**REQUIRED WORK:**
From the line that contains "(Js.map_values (MemStorage.serviceRequests s))." to the last line of the data, every line is to be transcribed exactly; no other line is to be included.

**Data extracted from a collection:**
(** PUT /api/service-requests/:id/attachments.  The object storage service
    is not part of these sources: its [normalizeObjectEntityPath] is an
    argument.  [!attachmentURL] holds for a missing and for an empty URL.
    The reply is [{ objectPath, request }]. *)
Definition put_attachment (normalizeObjectEntityPath : string -> string)
    (id : string) (attachmentURL : option string) (now : Z) (s : MemStorage.t)
  : Response (string * option ServiceRequest.t) * MemStorage.t :=
  match attachmentURL with
  | None => (Fail 400 "attachmentURL is required", s)
  | Some url =>
      if String.eqb url "" then (Fail 400 "attachmentURL is required", s)
      else
        let objectPath := normalizeObjectEntityPath url in
        match MemStorage.getServiceRequest id s with
        | None => (Fail 404 "Service request not found", s)
        | Some request =>
            let updatedAttachments :=
              Js.or_nil (ServiceRequest.attachments request) ++ [objectPath] in
            let (updatedRequest, s') :=
              MemStorage.updateServiceRequest id
                (PartialServiceRequest.of_attachments updatedAttachments) now s in
            (Reply 200 (objectPath, updatedRequest), s')
        end
  end.


End Routes.

(* ===================================================================== *)
(** ** Histories: the states a store reaches *)
(* ===================================================================== *)

Module History.

Inductive op : Type :=
| Create : InsertServiceRequest.t -> string -> Z -> op
| Update : string -> PartialServiceRequest.t -> Z -> op
| AddComment : InsertComment.t -> string -> Z -> op.

Definition step (s : MemStorage.t) (o : op) : MemStorage.t :=
  match o with
  | Create ins uuid now => snd (MemStorage.createServiceRequest ins uuid now s)
  | Update id updates now => snd (MemStorage.updateServiceRequest id updates now s)
  | AddComment ins uuid now => snd (MemStorage.createComment ins uuid now s)
  end.

Definition run (ops : list op) : MemStorage.t :=
  fold_left step ops MemStorage.empty.

End History.

(* ===================================================================== *)
(** ** client/src/pages/home.tsx: what the two request lists display *)
(* ===================================================================== *)

Module Home.

(** A query result is [undefined] until it has loaded. *)
Definition displayedActiveRequests (searchQuery : string)
    (searchResults activeRequests : option (list ServiceRequest.t))
    (statusFilter : option string) : list ServiceRequest.t :=
  let requests :=
    match searchResults with
    | Some results =>
        if String.eqb searchQuery "" then Js.or_nil activeRequests
        else filter (fun req => negb (String.eqb (ServiceRequest.status req) "completed"))
                    results
    | None => Js.or_nil activeRequests
    end in
  match statusFilter with
  | Some wanted =>
      if String.eqb wanted "" then requests
      else filter (fun req => String.eqb (ServiceRequest.status req) wanted) requests
  | None => requests
  end.

Definition displayedCompletedRequests (searchQuery : string)
    (searchResults completedRequests : option (list ServiceRequest.t))
  : list ServiceRequest.t :=
  match searchResults with
  | Some results =>
      if String.eqb searchQuery "" then Js.or_nil completedRequests
      else filter (fun req => String.eqb (ServiceRequest.status req) "completed") results
  | None => Js.or_nil completedRequests
  end.

(** [handleStatusFilter]: a second click on the same card clears it. *)
Definition handleStatusFilter (status : string) (current : option string) : option string :=
  match current with
  | Some c => if String.eqb c status then None else Some status
  | None => Some status
  end.

End Home.

(* ===================================================================== *)
(** ** Vocabulary of the contract *)
(* ===================================================================== *)

(** Under the comparator [cmp], [a] may stand before [b]. *)
Definition before {A : Type} (cmp : A -> A -> Z) (a b : A) : Prop :=
  (cmp a b <= 0)%Z.

(** A listing is newest first when every record is at least as recent as
    all that follow it; oldest first is the converse on comments. *)
Definition newest_first_sorted (l : list ServiceRequest.t) : Prop :=
  StronglySorted
    (fun a b => (ServiceRequest.createdAt b <= ServiceRequest.createdAt a)%Z) l.

Definition oldest_first_sorted (l : list Comment.t) : Prop :=
  StronglySorted
    (fun a b => (Comment.createdAt a <= Comment.createdAt b)%Z) l.

(** [q] is a substring of [field] when letter case is disregarded. *)
Definition ci_substring (q field : string) : Prop :=
  exists a b : string,
    Js.toLowerCase field = (a ++ Js.toLowerCase q ++ b)%string.

(** [q] occurs in one of the four searchable fields of [r]. *)
Definition searchable_hit (q : string) (r : ServiceRequest.t) : Prop :=
  ci_substring q (ServiceRequest.customerContact r)
  \/ ci_substring q (ServiceRequest.serialNumber r)
  \/ ci_substring q (ServiceRequest.customerName r)
  \/ ci_substring q (ServiceRequest.productName r).


(** A store whose keys are distinct and are the ids of the records they
    hold: what [createServiceRequest] builds, and what every update that
    leaves [id] alone keeps. *)
Definition coherent (s : MemStorage.t) : Prop :=
  NoDup (Js.map_keys (MemStorage.serviceRequests s))
  /\ forall k r, In (k, r) (MemStorage.serviceRequests s) -> ServiceRequest.id r = k.


(** An operation that leaves the [id] property of every record alone: all
    but an update whose fields carry an [id]. *)
Definition keeps_id (o : History.op) : bool :=
  match o with
  | History.Update _ updates _ =>
      match PartialServiceRequest.id updates with
      | Some _ => false
      | None => true
      end
  | _ => true
  end.

(** The properties the insert schema of a service request names. *)
Definition insert_keys : list string :=
  [ "productName"; "serialNumber"; "customerName"; "customerContact";
    "issueDescription"; "status"; "attachments" ].

(** The five it requires. *)
Definition required_keys : list string :=
  [ "productName"; "serialNumber"; "customerName"; "customerContact";
    "issueDescription" ].

(** A query with none of the three characters a [LIKE] pattern reads
    specially. *)
Definition plain_char (c : ascii) : bool :=
  negb (Ascii.eqb c "%" || Ascii.eqb c "_" || Ascii.eqb c "\").

Fixpoint plain (q : string) : bool :=
  match q with
  | EmptyString => true
  | String c q' => plain_char c && plain q'
  end.

(** The tables that hold what an in-process store holds. *)
Definition db_of (s : MemStorage.t) : DatabaseStorage.t :=
  DatabaseStorage.mk (Js.map_values (MemStorage.serviceRequests s))
                     (Js.map_values (MemStorage.comments s)).

(** The number of stored requests a condition holds for. *)
Definition count_stored (p : ServiceRequest.t -> bool) (s : MemStorage.t) : nat :=
  List.length (filter p (Js.map_values (MemStorage.serviceRequests s))).

(** The value of a field after an update: the one the update carries, or
    the old one when it carries none. *)
Definition carried {T : Type} (u : option T) (old : T) : T :=
  match u with
  | Some v => v
  | None => old
  end.

(** Every stored request, and every stored comment, has a valid date. *)
Definition requests_valid (s : MemStorage.t) : bool :=
  forallb (fun r => Js.valid_time (ServiceRequest.createdAt r))
          (Js.map_values (MemStorage.serviceRequests s)).

Definition comments_valid (s : MemStorage.t) : bool :=
  forallb (fun c => Js.valid_time (Comment.createdAt c))
          (Js.map_values (MemStorage.comments s)).

(** An operation that stores valid dates only: its clock reading is a
    valid time, and so is the [createdAt] an update carries, if any. *)
Definition stamps_valid (o : History.op) : bool :=
  match o with
  | History.Create _ _ now => Js.valid_time now
  | History.Update _ updates now =>
      Js.valid_time now &&
      match PartialServiceRequest.createdAt updates with
      | Some d => Js.valid_time d
      | None => true
      end
  | History.AddComment _ _ now => Js.valid_time now
  end.

(** Text of ASCII characters only, on which the byte strings of this file
    and their case folding are those of the language and of the database. *)
Fixpoint ascii_text (s : string) : bool :=
  match s with
  | EmptyString => true
  | String c s' => (N_of_ascii c <? 128)%N && ascii_text s'
  end.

**SOLVED EXERCISE:**
          (Js.map_values (MemStorage.serviceRequests s)).

Definition comments_valid (s : MemStorage.t) : bool :=
  forallb (fun c => Js.valid_time (Comment.createdAt c))
          (Js.map_values (MemStorage.comments s)).

(** An operation that stores valid dates only: its clock reading is a
    valid time, and so is the [createdAt] an update carries, if any. *)
Definition stamps_valid (o : History.op) : bool :=
  match o with
  | History.Create _ _ now => Js.valid_time now
  | History.Update _ updates now =>
      Js.valid_time now &&
      match PartialServiceRequest.createdAt updates with
      | Some d => Js.valid_time d
      | None => true
      end
  | History.AddComment _ _ now => Js.valid_time now
  end.

(** Text of ASCII characters only, on which the byte strings of this file
    and their case folding are those of the language and of the database. *)
Fixpoint ascii_text (s : string) : bool :=
  match s with
  | EmptyString => true
  | String c s' => (N_of_ascii c <? 128)%N && ascii_text s'
  end.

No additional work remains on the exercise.